Live review: Alkaline Trio live at The Wellmont Theater

Montclair, NJ – 15 Sep 2023

I Need That Song; Those Trusty Chords Could Pull Me Through”

Despite my taste for whiskey over stouts and lagers, I’ve always had a special place in my heart for songs of love turned cold and beer gone warm. Alkaline Trio are largely responsible for that, and by the looks of this sell-out crowd on Friday night, I wasn’t the only one. 

This was the first time the Chicago three-piece has come back to the Garden State since Matt Skiba left Blink-182 and the first time since Atom Willard took over duties behind the kit and the Alkaline acolytes were ready to see what these arrivals and departures could bring to the stage. 

Even though The Wellmont Theater is known for its notoriously poor sound, there was an air of excitement overwhelming the always passionate Jersey crowd. The venue sold out, as many of the Trio’s faithful didn’t expect a chance to ever hear a setlist full of love gone bad and beer gone good again. With the opportunity presented to us, we were going to show up and show out. You can bet your ass we did just that.

I’d been lucky enough to catch opener Teen Mortgage 2 weeks back at Camp Punksylvania and couldn’t wait to experience the duo again. The band experimented with pedals as if they were a garage-punk Nikola Tesla. The effect-heavy set was brimming with songs about why you get high and lying to your boss, or at least that’s how frontman Jimi Guile explained them. The club’s unbalanced sound made deciphering lyrics a difficult prospect, but musically, I was, once again, blown away by Teen Mortgage.

With just drums, guitars, vocals and venom the pair fill the theater with tinnitus and technical musicianship. For a set interspersed with fun and silly quotes from Scott Steiner to Donnie Darko and Wii holding patterns, the band’s set was a serious treat thanks to Guile’s raucous vocals and pedal-heavy guitar combined with the punishing and skilled rhythms from drummer Ed Barakauskas. Teen Mortgage didn’t move around the stage, and didn’t need to because their sound and presence commanded the audience’s full attention and full investment in what was coming out of the speakers thanks to this duo.

The stationary performance of Teen Mortgage stood in glaring contrast to the extremely animated frontman of Canada’s Home Front.  The post-punk, new-wave genre bending imports soaked the venue in throwback vibes, and they did it so god damned well.  Their uncanny ability to overcome the venue’s sound quality and the crowd’s unfamiliarity was impressive and contagious, which may be why the next note stuck out so far.  There was something very professional wrestling about the performance. Frontman Graeme McKinnon held the crowd in the palm of his hand when he wanted to, but too often he came off more like a caricature thought up by Vince McMahon in the early 90’s to play the role of punk rocker.  His high kicks and headbutting the microphone seemed choreographed and insincere to me and took away from my ability to enjoy the fantastic sound being put out.  Saying a wrestling match is scripted isn’t at all a knock on the performers athletic abilities and my saying Home Front was overly choreographed to the point of distraction isn’t meant to take anything away from the sound.  It didn’t need to be this over the top and it didn’t need to feature so many high kicks, but if you close your eyes this was a strong and stunning introduction to the band.

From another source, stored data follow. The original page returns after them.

(** * Account rotation and bulk-action scheduling (teleman)

    A shallow embedding of
      server/core/account_rotator.py    (class AccountRotator)
      server/scheduling/bulk_actions.py (class BulkActionScheduler)
    and the properties of the two components.

    Conventions of the embedding.
    - Python [int] is [Z]; Python [float] is [Q], with exact arithmetic in
      place of binary64 rounding.  The concrete runs below use values on
      which the binary64 arithmetic of the source yields the same integers.
    - [time.time()] and [datetime.now(tz)] are inputs: the caller passes the
      clock reading.  A [datetime] is a number of seconds of local wall-clock
      time, so [.hour] is [(t / 3600) mod 24] and [timedelta(hours=1)] is
      [3600].
    - An exception is a value of [Py.exn]; a method of an object is a
      computation in the state-and-exception monad [Py.M] over the object's
      attributes.  State written before an exception is raised stays written.
    - A reference to a dict held in a list ([self.accounts],
      [self.scheduled_tasks]) is the position of the dict in that list.
    - [asyncio.sleep] changes no data and is erased. *)

From Stdlib Require Import ZArith QArith Qround Qminmax List String Bool Lia Lqa.
From Stdlib Require Import Sorted.
Import ListNotations.

Set Implicit Arguments.

(** ** Python values, exceptions and the method monad *)

Module Py.

Inductive exn : Type :=
| ZeroDivisionError
| IndexError
| UnknownTimeZoneError (zone : string)
| Exception (msg : string).

Inductive res (A : Type) : Type :=
| Ok (a : A)
| Raise (e : exn).

Arguments Ok {A} a.
Arguments Raise {A} e.

Definition M (S A : Type) : Type := S -> res A * S.

Definition ret {S A} (a : A) : M S A := fun s => (Ok a, s).

Definition bind {S A B} (c : M S A) (k : A -> M S B) : M S B :=
  fun s => match c s with
           | (Ok a, s') => k a s'
           | (Raise e, s') => (Raise e, s')
           end.

Definition get {S} : M S S := fun s => (Ok s, s).

Definition put {S} (s : S) : M S unit := fun _ => (Ok tt, s).

Definition modify {S} (f : S -> S) : M S unit := fun s => (Ok tt, f s).

Definition raise {S A} (e : exn) : M S A := fun s => (Raise e, s).

Definition lift {S A} (r : res A) : M S A := fun s => (r, s).

(** [try: c  except Exception as e: h e] *)
Definition try_except {S A} (c : M S A) (h : exn -> M S A) : M S A :=
  fun s => match c s with
           | (Ok a, s') => (Ok a, s')
           | (Raise e, s') => h e s'
           end.

(** [for x in xs: body x] *)
Fixpoint for_each {S A} (xs : list A) (body : A -> M S unit) : M S unit :=
  match xs with
  | [] => ret tt
  | x :: xs' => bind (body x) (fun _ => for_each xs' body)
  end.

Declare Scope py_scope.
Delimit Scope py_scope with py.

Notation "x <- c ;; k" := (bind c (fun x => k))
  (at level 61, c at next level, right associativity) : py_scope.
Notation "c ;;; k" := (bind c (fun _ => k))
  (at level 61, right associativity) : py_scope.

(** [a // b] and [a / b] on ints. *)
Definition floordiv (a b : Z) : res Z :=
  if (b =? 0)%Z then Raise ZeroDivisionError else Ok (a / b)%Z.

Definition truediv (a b : Z) : res Q :=
  if (b =? 0)%Z then Raise ZeroDivisionError else Ok (inject_Z a / inject_Z b)%Q.

Definition Qltb (x y : Q) : bool :=
  match (x ?= y)%Q with Lt => true | _ => false end.

(** [int(x)] on a float: truncation towards zero. *)
Definition int (x : Q) : Z :=
  if Qltb x 0 then Qceiling x else Qfloor x.

(** [range(n)] *)
Definition range (n : Z) : list Z := map Z.of_nat (seq 0 (Z.to_nat n)).

(** [enumerate(xs)], the references to the elements of a list. *)
Fixpoint enumerate_from {A} (k : nat) (xs : list A) : list (nat * A) :=
  match xs with
  | [] => []
  | x :: xs' => (k, x) :: enumerate_from (S k) xs'
  end.

Definition enumerate {A} (xs : list A) : list (nat * A) := enumerate_from 0 xs.

(** [xs.sort(key=key, reverse=True)]: a stable sort, greatest key first;
    elements with equal keys keep their order. *)
Section Sort.
Context {A : Type} (key : A -> Q).

Fixpoint insert_desc (x : A) (sorted : list A) : list A :=
  match sorted with
  | [] => [x]
  | y :: rest => if Qltb (key x) (key y) then y :: insert_desc x rest
                 else x :: y :: rest
  end.

Fixpoint sort_desc (xs : list A) : list A :=
  match xs with
  | [] => []
  | x :: xs' => insert_desc x (sort_desc xs')
  end.

End Sort.

End Py.

(** ** server/core/account_rotator.py *)

Module AccountRotator.
Import Py.
Local Open Scope py_scope.
Local Open Scope string_scope.

Record account : Type := mk_account {
  phone : string;
  session_path : string;
  proxy : option string;
  status : string;
  success_rate : Q;
  age : Z;
  activity : Q;
  last_used : option Q;
  total_actions : Z;
  successful_actions : Z;
  banned_count : Z;
  rate_limit_count : Z
}.

(** the attributes of an [AccountRotator] object *)
Record rotator : Type := mk_rotator { accounts : list account }.

Definition acc_ref : Type := nat.

Definition set_status (a : account) (v : string) : account :=
  mk_account (phone a) (session_path a) (proxy a) v (success_rate a) (age a)
    (activity a) (last_used a) (total_actions a) (successful_actions a)
    (banned_count a) (rate_limit_count a).

Definition set_success_rate (a : account) (v : Q) : account :=
  mk_account (phone a) (session_path a) (proxy a) (status a) v (age a)
    (activity a) (last_used a) (total_actions a) (successful_actions a)
    (banned_count a) (rate_limit_count a).

Definition set_last_used (a : account) (v : option Q) : account :=
  mk_account (phone a) (session_path a) (proxy a) (status a) (success_rate a) (age a)
    (activity a) v (total_actions a) (successful_actions a)
    (banned_count a) (rate_limit_count a).

Definition set_total_actions (a : account) (v : Z) : account :=
  mk_account (phone a) (session_path a) (proxy a) (status a) (success_rate a) (age a)
    (activity a) (last_used a) v (successful_actions a)
    (banned_count a) (rate_limit_count a).

Definition set_successful_actions (a : account) (v : Z) : account :=
  mk_account (phone a) (session_path a) (proxy a) (status a) (success_rate a) (age a)
    (activity a) (last_used a) (total_actions a) v
    (banned_count a) (rate_limit_count a).

Definition set_banned_count (a : account) (v : Z) : account :=
  mk_account (phone a) (session_path a) (proxy a) (status a) (success_rate a) (age a)
    (activity a) (last_used a) (total_actions a) (successful_actions a)
    v (rate_limit_count a).

Definition set_rate_limit_count (a : account) (v : Z) : account :=
  mk_account (phone a) (session_path a) (proxy a) (status a) (success_rate a) (age a)
    (activity a) (last_used a) (total_actions a) (successful_actions a)
    (banned_count a) v.

Definition add_account (phone session_path : string) (proxy : option string)
  : M rotator unit :=
  let account := mk_account phone session_path proxy "LIVE" 1 30 0.8 None 0 0 0 0 in
  modify (fun self => mk_rotator (accounts self ++ [account])).

(** [not account['last_used']]: true on [None] and on the float [0.0]. *)
Definition not_last_used (a : account) : bool :=
  match last_used a with
  | None => true
  | Some t => Qeq_bool t 0
  end.

Definition _get_cooldown_penalty (now : Q) (account : account) : Q :=
  if not_last_used account then 1
  else
    match last_used account with
    | None => 1
    | Some t =>
      let time_since_use := (now - t)%Q in
      if Qltb time_since_use 3600 then 0.5
      else if Qltb time_since_use 1800 then 0.3
      else 1
    end.

Definition _calculate_account_score (now : Q) (account : account) : Q :=
  let success_rate := success_rate account in
  let age_score := Qmin (inject_Z (age account) / 365) 1 in
  let activity_score := activity account in
  let cooldown_penalty := _get_cooldown_penalty now account in
  let rate_limit_penalty := Qmax 0 (1 - inject_Z (rate_limit_count account) * 0.1) in
  let ban_penalty := Qmax 0 (1 - inject_Z (banned_count account) * 0.2) in
  ((success_rate * 0.7 + age_score * 0.2 + activity_score * 0.1)
   * cooldown_penalty * rate_limit_penalty * ban_penalty)%Q.

Definition is_live (a : account) : bool := status a =? "LIVE".

Definition live_accounts (self : rotator) : list (acc_ref * account) :=
  filter (fun p => is_live (snd p)) (enumerate (accounts self)).

(** Returns a reference to the chosen dict of [self.accounts]. *)
Definition get_best_account (now : Q) : M rotator (option acc_ref) :=
  self <- get ;;
  let live_accounts := live_accounts self in
  match live_accounts with
  | [] => ret None
  | _ :: _ =>
    let scored_accounts :=
      map (fun acc => (acc, _calculate_account_score now (snd acc))) live_accounts in
    let scored_accounts := sort_desc snd scored_accounts in
    match scored_accounts with
    | [] => raise IndexError
    | (best_account, _) :: _ => ret (Some (fst best_account))
    end
  end.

Between sets, the spacious GA floor began closing in, extra security lined the barricades and lights went down to with roar.  The band may have changed line ups a few times throughout its long career but Matt Skiba, Dan Andriano and Atom Willard all played with such passion and fun that it’s easy to see why they are loved and respected within the punk genre. The audience sang along to all the songs adjusting to Willard’s harder and faster natural tempos.

Launching right in with “Private Eye,” the trio spread things out evenly with tracks from 9 albums being performed over the course of the set.  There wasn’t a lot of mid-set banter as the band cruised through 19 tracks brilliantly, letting the well-loved lyrics engage the crowd more than any brief anecdotes ever could have.  Vocal chords shredded as the inclusive setlist guaranteed all were going to be leaving tonight a bit hoarse, and better for it. 

The crowd was comforted by the lyrics we’d been singing for decades, swaddled in the romance and macabre Alkaline brings to their music. When the Chicago legends closed out the set with “This Could Be Love” we were a pushed tight, sweaty mess of flesh and counting digits high in the air. The band may have slinked off stage at that point, but nobody was leaving before concert peek-a-boo brought the band back for an encore of “Warbrain” and “Radio.”  

This wasn’t the first time I’ve seen Alkaline, this certainly will not be my last.  Like almost everyone else in attendance that night, we will continue coming back to see the three-piece for as long as they can keep putting on top-notch shows like this one.